Javascript Making BBcode regex ungreedy


thanks to another question: removing BBcode from textarea with Javascript
I managed to create this: http://jsfiddle.net/hVgAh/1/

 text = $('textarea').val();
while (text.match(/\[quote.*\[\/quote\]/i) != null) {
   //remove the least inside the innermost found quote tags 
   text = text.replace(/^(.*)\[quote.*?\[\/quote\](.*)$/gmi, '\$1\$2');
}
text = text.replace(/\[\/?[^\[\]]+\]/gmi,'');
// now strip anything non-character
//text = text.replace(/[^a-z0-9]/gmi, '');
  char = text.length;
  $('div').text(text);

this code does remove the quote bbcode ( and other BBcode as well), but it only removes the content of the deepest quote, or last qoute that it will ever see. I think the reason for this is that the regex is greedy. But i tried to make it not greedy by adding ? but i didnt work: http://jsfiddle.net/hVgAh/2/

i need to remove all the quotes with its content. How can i do that?


Solution

  • There is no need to strip the newlines: to match any character including newlines use [\s\S] instead of ..

    The multiline modifier m, which makes the anchor tags ^ and $ match the beginning and end of a line instead of the whole string, is unnecessary also.

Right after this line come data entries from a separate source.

(** X18: what a successful load reports and writes. The classes
    returned and written are the leaf classes of the taxonomy; of the
    entries the directory had, exactly the partial downloads are removed;
    the number of samples is [None] exactly when no download succeeded in
    this call, and otherwise the number of successful downloads plus the
    number of entries of the directory that were no partial download; and
    labels are written, once per sample, only for samples that were found
    in the directory or downloaded with success in this call. *)
Theorem loader_reports_what_it_did (raw : raw_annotations) (dir : list string)
    (dataset_dir split : string) (classes : option (list string))
    (num_workers : option Z) (shuffle : bool) (seed max_samples : option Z)
    (version : string) (s s' : state) (num_samples : option Z)
    (all_classes : list string) (written : fo_annots) (dir' : list string) :
  download_activitynet_split raw dir dataset_dir split classes num_workers
    shuffle seed max_samples version s
  = Loaded num_samples all_classes written dir' s' ->
  all_classes = _get_all_classes raw
  /\ fo_classes written = all_classes
  /\ dir' = filter (fun f => negb (is_part f)) dir
  /\ exists new,
       fetch_log s' = fetch_log s ++ new
       /\ (num_samples = None <-> successes new = [])
       /\ (forall n, num_samples = Some n ->
             n = len (successes new)
                 + len (filter (fun f => negb (is_part f)) dir))
       /\ NoDup (dict_keys (fo_labels written))
       /\ (forall id, In id (dict_keys (fo_labels written)) ->
             In (id, true) new
             \/ exists f, In f dir /\ is_part f = false
                          /\ fst (os_path_splitext f) = id).
Proof.
  unfold download_activitynet_split.
  destruct (negb (mem split (map snd _SPLIT_MAP))); [discriminate|].
  destruct (negb (mem version activitynet_versions)); [discriminate|].
  set (classes' := match classes with
                   | Some cs => if String.eqb split "test" then None else Some cs
                   | None => None
                   end).
  destruct (check_classes classes' (_get_all_classes raw)); [discriminate|].
  pose proof (scan_ids_In dir) as Hscan.
  rewrite (scan_result dir) in *. simpl in Hscan.
  set (prev := map (fun f => fst (os_path_splitext f))
                 (filter (fun f => negb (is_part f)) dir)) in *.
  destruct (candidate_samples raw classes' split) as [e|[any_m all_m]] eqn:Ec;
    [discriminate|].
  destruct (planner_run (os_path_join dataset_dir "data") all_m any_m prev
              max_samples seed shuffle s) as (plan & n & s1 & T & E & HP).
  rewrite E.
  destruct (_convert_label_format plan (target_map_of (_get_all_classes raw)))
    as [e|fo] eqn:Ef; [discriminate|].
  intros H. inversion H; subst. clear H.
  assert (Hndp : NoDup (dict_keys plan)).
  { destruct HP as (-> & _). repeat apply dict_update_NoDup. constructor. }
  unfold _convert_label_format in Ef.
  destruct (_convert_label_format_loop plan
              (target_map_of (_get_all_classes raw)) []) as [e|labels] eqn:El;
    [discriminate|].
  inversion Ef; subst written. clear Ef. simpl.
  destruct (target_map_entries (all_classes_NoDup raw)) as [_ Hk].
  apply convert_loop_inr in El. destruct El as (convs & Hf & Hr).
  pose proof (converted_items_keys Hf) as Hkeys.
  rewrite dict_update_nil_NoDup in Hr by (rewrite Hkeys; exact Hndp).
  subst labels.
  assert (Hkl : dict_keys convs = dict_keys plan) by exact Hkeys.
  unfold planner_post in HP.
  destruct HP as (Hplan & Hn & Hlog & Hp1 & Hp2 & _ & _ & Hk1 & Hk2 & Hk3 & Hk4 & _).
  splits; auto.
  exists (new3 T ++ new4 T).
  assert (Hsucc : n = len (successes (new3 T ++ new4 T))).
  { rewrite successes_app. unfold len in *. rewrite length_app. lia. }
  splits; auto.
  - destruct (Z.eqb_spec n 0) as [Hz|Hz].
    + split; auto. intros _. rewrite Hsucc in Hz. unfold len in Hz.
      destruct (successes (new3 T ++ new4 T)); [reflexivity | simpl in Hz; lia].
    + split; [discriminate|]. intros H0. exfalso. apply Hz.
      rewrite Hsucc, H0. reflexivity.
  - intros m Hm. destruct (Z.eqb_spec n 0); [discriminate|].
    inversion Hm; subst m. rewrite <- Hsucc. unfold prev, len.
    now rewrite length_map.
  - now rewrite Hkl.
  - intros id Hid. rewrite Hkl, Hplan in Hid. apply plan_keys_In in Hid.
    rewrite Hk1, Hk2, Hk3, Hk4 in Hid.
    destruct Hid as [Hid|[Hid|[Hid|Hid]]].
    + right. apply slice_to_incl in Hid.
      apply (Permutation_in id (Permutation_sym Hp1)) in Hid.
      apply present_all_iff in Hid. apply Hscan. tauto.
    + right. apply slice_to_incl in Hid.
      apply (Permutation_in id (Permutation_sym Hp2)) in Hid.
      apply present_any_iff in Hid. apply Hscan. tauto.
    + left. apply in_or_app. left. now apply successes_In.
    + left. apply in_or_app. right. now apply successes_In.
Qed.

    Here is a solution that also avoids the repeated match calls:

    var t;
    while ( t != text ) {
        t = text;
        //text = text.replace( /\[quote(?:(?!\[quote)[\s\S])+?\[\/quote\]/g, '' );
        text = text.replace( /^([\s\S]*)\[quote[\s\S]+?\[\/quote\]/g, '$1');
    }
    

    The commented-out line is an alternative version which should work equally well.

    Instead of a greedy match it uses a negative look-ahead to ensure that only the deepest quote tags are matched. It is enclosed in parentheses with the [\s\S] so that it looks ahead before every character between the quote tags is matched, and prevents a match if [quote appears.

    It is hard to say which would be more efficient.

    See JSFIDDLE.